(* ===== verification/BvmProcessor.v ===== *)
(** * bvm/bvm2.cpp: ProcessorContract

    The processor of a contract: calls between contracts ([CallFar], [OnRetFar]), the header of
    the code ([ParseMod]), the charge, and the functions of the host that work on the memory of
    the contract: copies and comparisons, strings, the alias stack, the heap, and the
    variables.  The buffer of the code is the variable of the contract itself, where [LoadVar]
    finds it, until the contract is returned to from a call; then it is the copy [m_Body]. *)

From stdpp Require Import base list numbers option gmap.
From S2P Require Import Prelude WasmReader WasmProcessor BvmHeap.
Local Open Scope Z_scope.

(** ** Limits and costs *)

Definition FarCallDepth : Z := 32.
Definition VarKeySize : Z := 256.
Definition VarSize_0 : Z := 0x2000.
Definition VarSize_4 : Z := 0x100000.
Definition StackSize : Z := 0x10000.
Definition HeapSize : Z := 0x100000.

Definition BlockCharge : Z := 100 * 1000 * 1000.
Definition ChargeFor (nMaxOps : Z) : Z := (BlockCharge + nMaxOps - 1) / nMaxOps.
Definition Cost_Cycle : Z := ChargeFor (20 * 1000 * 1000).
Definition Cost_MemOpPerByte : Z := ChargeFor (50 * 1000 * 1000).
Definition Cost_HeapOp : Z := ChargeFor (1000 * 1000).
Definition Cost_LoadVar : Z := ChargeFor (20 * 1000).
Definition Cost_LoadVarPerByte : Z := ChargeFor (2 * 1000 * 1000).
Definition Cost_SaveVar : Z := ChargeFor (5 * 1000).
Definition Cost_SaveVarPerByte : Z := ChargeFor (1000 * 1000).
Definition Cost_CallFar : Z := ChargeFor (10 * 1000).
Definition LoadVar_For (nValSize : Z) : Z := u32 (Cost_LoadVar + Cost_LoadVarPerByte * nValSize).
Definition SaveVar_For (nValSize : Z) : Z := u32 (Cost_SaveVar + Cost_SaveVarPerByte * nValSize).

(** ** State *)

Record Frame := mkFrame {
  m_Cid : list Z;
  m_Body : list Z;
  m_FarRetAddr : Z;
  m_StackPosMin : Z;
  m_StackBytesMax : Z;
  m_StackBytesRet : Z;
  m_Local : list (Z * Z);       (* m_CallerIp and m_Addr, the last call first *)
  m_Missing : Z;
}.

(** Where [m_Code] points to: the variable of a contract, or the body in the last frame. *)
Inductive CodeAt := InVar (cid : list Z) | InBody.

Record Contract := mkContract {
  m_FarCalls : list Frame;      (* the last call first *)
  m_SaveLocal : bool;
  m_Vars : gmap (list Z) (list Z);
  m_CodeAt : CodeAt;
  m_Charge : Z;
  m_Heap : Heap.t;
}.

Definition set_Body (b : list Z) (f : Frame) : Frame :=
  mkFrame (m_Cid f) b (m_FarRetAddr f) (m_StackPosMin f) (m_StackBytesMax f) (m_StackBytesRet f) (m_Local f) (m_Missing f).
Definition set_Cid (cid : list Z) (f : Frame) : Frame :=
  mkFrame cid (m_Body f) (m_FarRetAddr f) (m_StackPosMin f) (m_StackBytesMax f) (m_StackBytesRet f) (m_Local f) (m_Missing f).
Definition set_Local (l : list (Z * Z)) (n : Z) (f : Frame) : Frame :=
  mkFrame (m_Cid f) (m_Body f) (m_FarRetAddr f) (m_StackPosMin f) (m_StackBytesMax f) (m_StackBytesRet f) l n.

Definition set_FarCalls (fs : list Frame) (x : Contract) : Contract :=
  mkContract fs (m_SaveLocal x) (m_Vars x) (m_CodeAt x) (m_Charge x) (m_Heap x).
Definition set_Vars (v : gmap (list Z) (list Z)) (x : Contract) : Contract :=
  mkContract (m_FarCalls x) (m_SaveLocal x) v (m_CodeAt x) (m_Charge x) (m_Heap x).
Definition set_CodeAt (a : CodeAt) (x : Contract) : Contract :=
  mkContract (m_FarCalls x) (m_SaveLocal x) (m_Vars x) a (m_Charge x) (m_Heap x).
Definition set_Charge (n : Z) (x : Contract) : Contract :=
  mkContract (m_FarCalls x) (m_SaveLocal x) (m_Vars x) (m_CodeAt x) n (m_Heap x).
Definition set_Heap (h : Heap.t) (x : Contract) : Contract :=
  mkContract (m_FarCalls x) (m_SaveLocal x) (m_Vars x) (m_CodeAt x) (m_Charge x) h.

(** [LoadVar(key)]: a variable that does not exist is empty. *)
Definition load (x : Contract) (key : list Z) : list Z := default [] (m_Vars x !! key).

#[export] Instance Contract_code : CodeMem Contract := {
  get_Code x :=
    match m_CodeAt x with
    | InVar cid => load x cid
    | InBody => match m_FarCalls x with f :: _ => m_Body f | [] => [] end
    end;
  set_Code c x :=
    match m_CodeAt x with
    | InVar cid => match m_Vars x !! cid with Some _ => set_Vars (<[cid := c]> (m_Vars x)) x | None => x end
    | InBody => match m_FarCalls x with f :: fs => set_FarCalls (set_Body c f :: fs) x | [] => x end
    end;
}.

#[export] Instance Contract_code_ok : CodeMemOk Contract.
Proof.
  split.
  - intros x. destruct x as [fs sl v [cid|] ch hp]; cbn; unfold load; cbn.
    + destruct (v !! cid) as [c|] eqn:E; [|done]. cbn. unfold set_Vars. cbn. by rewrite insert_id.
    + destruct fs as [|[] fs]; done.
  - intros c x. destruct x as [fs sl v [cid|] ch hp]; cbn; unfold load; cbn.
    + destruct (v !! cid) as [c'|] eqn:E; cbn; [by rewrite lookup_insert_eq|]. rewrite E. cbn. by intros ->%nil_length_inv.
    + destruct fs as [|[] fs]; cbn; [by intros ->%nil_length_inv|done].
  - intros c c' x. destruct x as [fs sl v [cid|] ch hp]; cbn.
    + destruct (v !! cid) as [c''|] eqn:E; cbn; [|by rewrite E]. rewrite lookup_insert_eq. unfold set_Vars. cbn. by rewrite insert_insert_eq.
    + destruct fs as [|[] fs]; done.
Qed.

Notation CM := (PM Contract).

Definition gets_x {A} (f : Contract → A) : CM A := gets (λ p, f (p_ext p)).
Definition upd_x (f : Contract → Contract) : CM () := upd (λ p, set_ext (f (p_ext p)) p).

Definition DischargeUnits (n : Z) : CM () :=
  c ← gets_x m_Charge;
  test (n <=? c);; upd_x (set_Charge (c - n)).

Definition DischargeMemOp (size : Z) : CM () := DischargeUnits (u32 (size * Cost_MemOpPerByte)).

(** ** The header of the code *)

Definition s_Version : Z := 2.
Definition s_MethodsMin : Z := 2.
Definition s_MethodsMax : Z := 2 ^ 28.
Definition sizeof_Header : Z := 24.

(** The word at an offset of the header. *)
Definition hdr_at (c : list Z) (off : nat) : Z := of_le (take 4 (drop off c)).

Definition set_mod (d : Z * Z) (t0 d0 : Z) (p : Processor Contract) : Processor Contract :=
  mkProcessor (p_ext p) d t0 d0 (m_LinearMem p) (m_Ip p) (m_Mode p) (m_ModeTriggered p) (m_Stack p).

(** Returns [m_NumMethods]. *)
Definition ParseMod : CM Z :=
  c ← gets m_Code;
  test (sizeof_Header <=? #c);;
  test (hdr_at c 0 =? s_Version);;
  let nMethods := hdr_at c 4 in
  test (u32 (nMethods - s_MethodsMin) <=? s_MethodsMax - s_MethodsMin);;
  let nHdrSize := sizeof_Header + 4 * u32 (nMethods - s_MethodsMin) in
  test (nHdrSize <=? #c);;
  upd (set_mod (nHdrSize, #c - nHdrSize) (hdr_at c 12) (hdr_at c 8));;
  test (hdr_at c 12 <=? #c);;
  mret nMethods.

(** ** Calls *)

Definition s_MaxEntries : nat := 256.

Definition OnCall_c (nAddr : Z) : CM () :=
  x ← gets p_ext;
  (if m_SaveLocal x then
     match m_FarCalls x with
     | [] => lift UB
     | f :: fs =>
       ip ← gets m_Ip;
       upd_x (set_FarCalls
         ((if (length (m_Local f) <? s_MaxEntries)%nat
           then set_Local ((match m_Local f with [] => m_FarRetAddr f | _ => ip end, nAddr) :: m_Local f) (m_Missing f) f
           else set_Local (m_Local f) (u32 (m_Missing f + 1)) f) :: fs))
     end
   else mret ());;
  Jmp nAddr.

(** [get_Ip()] is 0 before the first call, when there is no code. *)
Definition CallFar (cid : list Z) (iMethod pArgs : Z) (bInheritContext : bool) : CM () :=
  DischargeUnits Cost_CallFar;;
  nRetAddr ← gets m_Ip;
  fs ← gets_x m_FarCalls;
  test (#fs <? FarCallDepth);;
  s ← gets m_Stack;
  body ← gets_x (λ x, load x cid);
  upd_x (λ x, set_CodeAt (InVar cid)
    (set_FarCalls (mkFrame cid body nRetAddr (m_PosMin s) (m_BytesMax s) (m_BytesCurrent s) [] 0 :: fs) x));;
  on_stack (set_PosMin (m_Pos s));;
  nMethods ← ParseMod;
  test (iMethod <? nMethods);;
  (if bInheritContext then
     match fs with
     | [] => lift UB
     | pPrev :: _ => upd_x (λ x, match m_FarCalls x with f :: fs => set_FarCalls (set_Cid (m_Cid pPrev) f :: fs) x | [] => x end)
     end
   else mret ());;
  Push 32 pArgs;;
  Push 32 0;;
  c ← gets m_Code;
  a ← lift (access (rdn c (16 + 4 * iMethod) 4));
  OnCall_c (of_le a).

Definition OnRetFar : CM () :=
  s ← gets m_Stack;
  test (m_Pos s =? m_PosMin s);;
  fs ← gets_x m_FarCalls;
  match fs with
  | [] => lift UB
  | x :: fs =>
    test (m_BytesCurrent s =? m_StackBytesRet x);;
    on_stack (set_PosMin (m_StackPosMin x));;
    on_stack (set_BytesMax (m_StackBytesMax x));;
    upd_x (set_FarCalls fs);;
    match fs with
    | [] => mret ()
    | _ =>
      upd_x (set_CodeAt InBody);;
      ParseMod;;
      Jmp (m_FarRetAddr x)
    end
  end.

Definition OnRet_c (nRetAddr : Z) : CM () :=
  fs ← gets_x m_FarCalls;
  match fs with
  | [] => lift UB
  | x :: fs =>
    upd_x (set_FarCalls
      ((if negb (m_Missing x =? 0) then set_Local (m_Local x) (m_Missing x - 1) x
        else set_Local (tail (m_Local x)) (m_Missing x) x) :: fs));;
    if negb (nRetAddr =? 0) then Jmp nRetAddr else OnRetFar
  end.

(** ** Memory functions

    The parameters are popped from the last to the first; a result is pushed. *)

Definition PopU8 : CM Z := x ← Pop 32; mret (u8 x).

Definition Method_Memcpy : CM () :=
  size ← Pop 32; pSrc ← Pop 32; pDst ← Pop 32;
  d ← get_AddrEx pDst size;
  s ← get_AddrEx pSrc size;
  DischargeMemOp size;;
  l ← rd_mem s size;
  wr_mem d l;;
  Push 32 pDst.

Definition Method_Memset : CM () :=
  size ← Pop 32; val ← PopU8; pDst ← Pop 32;
  d ← get_AddrEx pDst size;
  DischargeMemOp size;;
  wr_mem d (replicate (Z.to_nat size) val);;
  Push 32 pDst.

(** The sign of the result is all that [memcmp] promises. *)
Definition Method_Memcmp : CM () :=
  size ← Pop 32; p2 ← Pop 32; p1 ← Pop 32;
  a ← get_AddrEx p1 size;
  b ← get_AddrEx p2 size;
  DischargeMemOp size;;
  la ← rd_mem a size;
  lb ← rd_mem b size;
  Push 32 (u32 (memcmp la lb)).

Definition Method_Memis0 : CM () :=
  size ← Pop 32; p ← Pop 32;
  a ← get_AddrEx p size;
  DischargeMemOp size;;
  l ← rd_mem a size;
  Push 32 (b2z (memis0 l)).

(** The characters up to the first zero. *)
Fixpoint until0 (l : list Z) : option (list Z) :=
  match l with [] => None | x :: l => if x =? 0 then Some [] else cons x <$> until0 l end.

Definition RealizeStr (sz : Z) : CM (list Z) :=
  '(a, n) ← get_AddrExVar sz;
  l ← rd_mem (Some a) n;
  match until0 l with
  | Some str => DischargeMemOp (u32 (#str + 1));; mret str
  | None => lift Exc
  end.

Definition Method_Strlen : CM () := sz ← Pop 32; s ← RealizeStr sz; Push 32 #s.

Definition Method_Strcmp : CM () :=
  sz2 ← Pop 32; sz1 ← Pop 32;
  s1 ← RealizeStr sz1; s2 ← RealizeStr sz2;
  Push 32 (u32 (memcmp (s1 ++ [0]) (s2 ++ [0]))).

Definition Method_StackAlloc : CM () := size ← Pop 32; AliasAlloc size;; sp ← get_AlasSp; Push 32 sp.
Definition Method_StackFree : CM () := size ← Pop 32; AliasFree size.

(** ** Heap *)

Definition on_heap {A} (f : Heap.t → res (A * Heap.t)) : CM A :=
  h ← gets_x m_Heap; '(a, h) ← lift (f h); upd_x (set_Heap h);; mret a.

(** [m_vHeap.resize(n, 0)]; the linear memory is all of [m_vHeap]. *)
Definition HeapReserveStrict (n : Z) : CM () :=
  m ← gets m_LinearMem;
  upd (set_mem (take (Z.to_nat n) (m ++ zeros (Z.to_nat n - length m))));;
  on_heap (λ h, h ← Heap.OnGrow h #m n; mret ((), h)).

Definition HeapAllocEx (size : Z) : CM (option Z) :=
  DischargeUnits Cost_HeapOp;;
  DischargeMemOp size;;
  r ← on_heap (λ h, Heap.Alloc h size);
  match r with
  | Some r => mret (Some r)
  | None =>
    nSizeOld ← gets (λ p, #(m_LinearMem p));
    nReserve ← on_heap (λ h, n ← Heap.get_UnusedAtEnd h nSizeOld; mret (n, h));
    let nSizeNew := u32 (nSizeOld + size - nReserve) in
    let nHeapMax := HeapSize in
    if nHeapMax <? nSizeNew then mret None
    else
      let nSizeNew := Z.max nSizeNew 0x1000 in
      let nSizeNew := Z.max nSizeNew (u32 (nSizeOld * 2)) in
      let nSizeNew := Z.min nSizeNew nHeapMax in
      HeapReserveStrict nSizeNew;;
      on_heap (λ h, Heap.Alloc h size)
  end.

Definition HeapFreeEx (ptr : Z) : CM () :=
  DischargeUnits Cost_HeapOp;;
  on_heap (λ h, h ← Heap.Free h ptr; mret ((), h)).

Definition Method_Heap_Alloc : CM () :=
  size ← Pop 32;
  r ← HeapAllocEx (AlignUp size);
  Push 32 (match r with Some val => Z.lor MemoryType_Global val | None => 0 end).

══════════

Prompt: Go through the records and work out how many lines contain the string "nRetAddr". The answer should be that number alone.

Exercise answer: 4